Hepatitis C virus (HCV) infection frequently leads to chronic liver disease, liver cirrhosis and hepatocellular carcinoma (HCC). The molecular mechanisms by which HCV infection leads to chronic liver disease and HCC are not well understood. The infection cycle of HCV is initiated by the attachment and entry of virus particles into a hepatocyte. Replication of the HCV genome inside hepatocytes leads to accumulation of large amounts of viral proteins and RNA replication intermediates in the endoplasmic reticulum (ER), resulting in production of thousands of new virus particles. HCV-infected hepatocytes mount a substantial stress response.

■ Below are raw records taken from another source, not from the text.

Lemma tag_checks_each {K : Constants} (t : ProvenanceTag) :
  (In "invalid acct_age_bucket"%string (violations (tag_checks t))
   <-> ~ In (AcctAgeBucket t) acct_age_buckets)
  /\ (In "invalid acct_type"%string (violations (tag_checks t))
      <-> ~ In (AcctType t) acct_types)
  /\ (In "invalid automation_flag"%string (violations (tag_checks t))
      <-> ~ In (AutomationFlag t) automation_flags)
  /\ (In "invalid post_kind"%string (violations (tag_checks t))
      <-> ~ In (PostKind t) post_kinds)
  /\ (In "invalid client_family"%string (violations (tag_checks t))
      <-> ~ In (ClientFamily t) client_families)
  /\ (In "invalid media_provenance"%string (violations (tag_checks t))
      <-> ~ In (MediaProvenance t) media_provenances)
  /\ (In "dedup_hash must be 8 lowercase hex chars"%string (violations (tag_checks t))
      <-> regexp.MatchString ReHex8 (DedupHash t) = false)
  /\ (In "origin_hint/country must match ISO-3166 pattern (e.g., US or US-CA)"%string
         (violations (tag_checks t))
      <-> OriginHint t <> EmptyString
          /\ regexp.MatchString ReISO3166 (OriginHint t) = false).
Proof.
  rewrite !In_violations. unfold tag_checks. cbn [In].
  assert (Hone : forall x names, negb (one_of x names) = true <-> ~ In x names).
  { intros x names. rewrite negb_true_iff, <- not_true_iff_false, one_of_In. reflexivity. }
  assert (Hhint : negb (origin_hint_ok (OriginHint t)) = true
                  <-> OriginHint t <> EmptyString
                      /\ regexp.MatchString ReISO3166 (OriginHint t) = false).
  { unfold origin_hint_ok.
    rewrite negb_true_iff, orb_false_iff, String.eqb_neq. reflexivity. }
  rewrite <- !Hone, <- Hhint, <- (negb_true_iff (regexp.MatchString ReHex8 (DedupHash t))).
  repeat split;
    try (intros H; rewrite H; tauto);
    intros [H | [H | [H | [H | [H | [H | [H | [H | []]]]]]]]];
    first [ discriminate H | this_check H; exact H ].
Qed.

(** X10: every check of a provenance tag is reported on its own: each of the
    eight failures is recorded exactly when its own field is invalid, whatever
    the other fields hold; the origin-hint failure needs a non-empty hint. *)
Theorem tag_failures_independent (K : Constants) (l : loc) (h : heap ProvenanceTag) :
  exists e : error,
    ValidateProvenanceTag (addr l) h = Returns (e, h)
    /\ (In (errors.New "invalid acct_age_bucket") (recorded e)
        <-> ~ In (AcctAgeBucket (h l)) acct_age_buckets)
    /\ (In (errors.New "invalid acct_type") (recorded e)
        <-> ~ In (AcctType (h l)) acct_types)
    /\ (In (errors.New "invalid automation_flag") (recorded e)
        <-> ~ In (AutomationFlag (h l)) automation_flags)
    /\ (In (errors.New "invalid post_kind") (recorded e)
        <-> ~ In (PostKind (h l)) post_kinds)
    /\ (In (errors.New "invalid client_family") (recorded e)
        <-> ~ In (ClientFamily (h l)) client_families)
    /\ (In (errors.New "invalid media_provenance") (recorded e)
        <-> ~ In (MediaProvenance (h l)) media_provenances)
    /\ (In (errors.New "dedup_hash must be 8 lowercase hex chars") (recorded e)
        <-> regexp.MatchString ReHex8 (DedupHash (h l)) = false)
    /\ (In (errors.New "origin_hint/country must match ISO-3166 pattern (e.g., US or US-CA)")
           (recorded e)
        <-> OriginHint (h l) <> EmptyString
            /\ regexp.MatchString ReISO3166 (OriginHint (h l)) = false).
Proof.
  eexists. split; [apply ValidateProvenanceTag_run |].
  rewrite !recorded_strings. apply tag_checks_each.
Qed.

Lemma In_series_entity (s : Series) (msg : string) :
  (forall i rest, msg <> point_msg i rest) ->
  In (true, msg) (series_checks s) <-> In (true, msg) (entity_checks s).
Proof.
  intros Hmsg. unfold series_checks. rewrite in_app_iff. split; [| now left].
  intros [H | H]; [exact H |].
  apply In_points_checks in H. destruct H as (j & q & _ & H).
  destruct (point_checks_msg _ _ _ H) as [rest E]. cbn [snd] in E.
  now destruct (Hmsg _ _ E).
Qed.

Lemma entity_checks_each (s : Series) :
  (In "topic must be non-empty"%string (violations (series_checks s))
   <-> Topic s = EmptyString)
  /\ (In "generated_at must be set"%string (violations (series_checks s))
      <-> time.IsZero (GeneratedAt s) = true)
  /\ (In ("interval must be " ++ dquote ++ "minute" ++ dquote)%string
         (violations (series_checks s))
      <-> Interval s <> "minute"%string)
  /\ (In "series must contain at least one point"%string (violations (series_checks s))
      <-> Points s = []).
Proof.
  rewrite !In_violations.
  rewrite !(In_series_entity s) by (intros i rest; discriminate).
  unfold entity_checks. cbn [In].
  rewrite <- (String.eqb_eq (Topic s)), <- (String.eqb_neq (Interval s)), <- negb_true_iff.
  assert (Hp : Points s = [] <-> match Points s with [] => true | _ :: _ => false end = true).
  { destruct (Points s); split; congruence. }
  rewrite Hp.
  repeat split;
    try (intros H; rewrite H; tauto);
    intros [H | [H | [H | [H | []]]]];
    first [ discriminate H | this_check H; exact H ].
Qed.

(** X11: each of the four failures of the series itself is recorded exactly
    when its own condition holds, whatever the points are: an empty topic, a
    zero timestamp, an interval other than "minute", no point. *)
Theorem entity_failures_independent (l : loc) (h : heap Series) :
  exists e : error,
    ValidateSeries (addr l) h = Returns (e, h)
    /\ (In (errors.New "topic must be non-empty") (recorded e)
        <-> Topic (h l) = EmptyString)
    /\ (In (errors.New "generated_at must be set") (recorded e)
        <-> time.IsZero (GeneratedAt (h l)) = true)
    /\ (In (errors.New ("interval must be " ++ dquote ++ "minute" ++ dquote)) (recorded e)
        <-> Interval (h l) <> "minute"%string)
    /\ (In (errors.New "series must contain at least one point") (recorded e)
        <-> Points (h l) = []).
Proof.
  eexists. split; [apply ValidateSeries_run |].
  rewrite !recorded_strings. apply entity_checks_each.
Qed.

Lemma In_point_checks_counts (i : nat) (p : Point) :
  (In (true, volume_msg i) (point_checks i p) <-> (Volume p < 0)%Z)
  /\ (In (true, duplication_clusters_msg i) (point_checks i p)
      <-> (DuplicationClusters (CoordinationSignals p) < 0)%Z).
Proof.
  rewrite <- !Z.ltb_lt.
  unfold point_checks, volume_msg, reshare_ratio_msg, recycled_content_rate_msg,
    burst_score_msg, synchrony_index_msg, duplication_clusters_msg.
  cbn [In].
  repeat split;
    try (intros H; rewrite H; tauto);
    intros [H | [H | [H | [H | [H | [H | []]]]]]];
    first [ other_field H | this_check H; exact H ].
Qed.

(** X12: for the point at any index of a series, the volume failure and the
    duplication-clusters failure that carry this index are recorded exactly
    when the count is negative; a count of 0 raises none. *)
Theorem counts_checked_at_zero (l : loc) (h : heap Series) (i : nat) (p : Point) :
  nth_error (Points (h l)) i = Some p ->
  exists e : error,
    ValidateSeries (addr l) h = Returns (e, h)
    /\ (In (errors.New (volume_msg i)) (recorded e) <-> (Volume p < 0)%Z)
    /\ (In (errors.New (duplication_clusters_msg i)) (recorded e)
        <-> (DuplicationClusters (CoordinationSignals p) < 0)%Z).
Proof.
  intros Hi. eexists. split; [apply ValidateSeries_run |].
  rewrite !recorded_strings.
  destruct (In_point_checks_counts i p) as [H1 H2].
  rewrite <- H1, <- H2. split.
  - apply (In_series_point (h l) i p _ Hi).
  - apply (In_series_point (h l) i p _ Hi).
Qed.

Lemma counts_checked_at_zero_witness :
  exists e : error,
    ValidateSeries (addr 0) (heap_of hourly_series) = Returns (e, heap_of hourly_series)
    /\ (In (errors.New (volume_msg 0)) (recorded e) <-> (Volume negative_volume_point < 0)%Z)
    /\ (In (errors.New (duplication_clusters_msg 0)) (recorded e)
        <-> (DuplicationClusters (CoordinationSignals negative_volume_point) < 0)%Z).
Proof.
  apply (counts_checked_at_zero 0 (heap_of hourly_series) 0 negative_volume_point).
  reflexivity.
Defined.

(** ** The list of failures as a whole *)

Lemma violations_length (cs : list check) :
  List.length (violations cs) <= List.length cs.
Proof.
  induction cs as [| [b s] cs IH]; [apply Nat.le_refl |].
  rewrite violations_cons, length_app. cbn [List.length].
  destruct b; cbn; lia.
Qed.

Lemma points_checks_length (ps : list Point) :
  forall i : nat, List.length (points_checks i ps) = 6 * List.length ps.
Proof.
  induction ps as [| p ps IH]; intros i; cbn [points_checks List.length]; [reflexivity |].
  rewrite length_app, IH. cbn [point_checks List.length]. lia.
Qed.

Lemma recorded_length (vs : list string) :
  List.length (recorded (NilOrError {| errs := map errors.New vs |})) = List.length vs.
Proof.
  destruct (reported vs) as (_ & -> & _). apply length_map.
Qed.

How the infected hepatocyte integrates the viral-induced stress response with chronic infection is unknown. The unfolded protein response (UPR), an ER-associated cellular transcriptional response, is activated in HCV infected hepatocytes. Over the past several years, research performed by a number of laboratories, including ours, has shown that HCV induced UPR robustly activates autophagy to sustain viral replication in the infected hepatocyte. Induction of the cellular autophagy response is required to improve survival of infected cells by inhibition of cellular apoptosis. The autophagy response also inhibits the cellular innate antiviral program that usually inhibits HCV replication. In this review, we discuss the physiological implications of the HCV-induced chronic ER-stress response in the liver disease progression.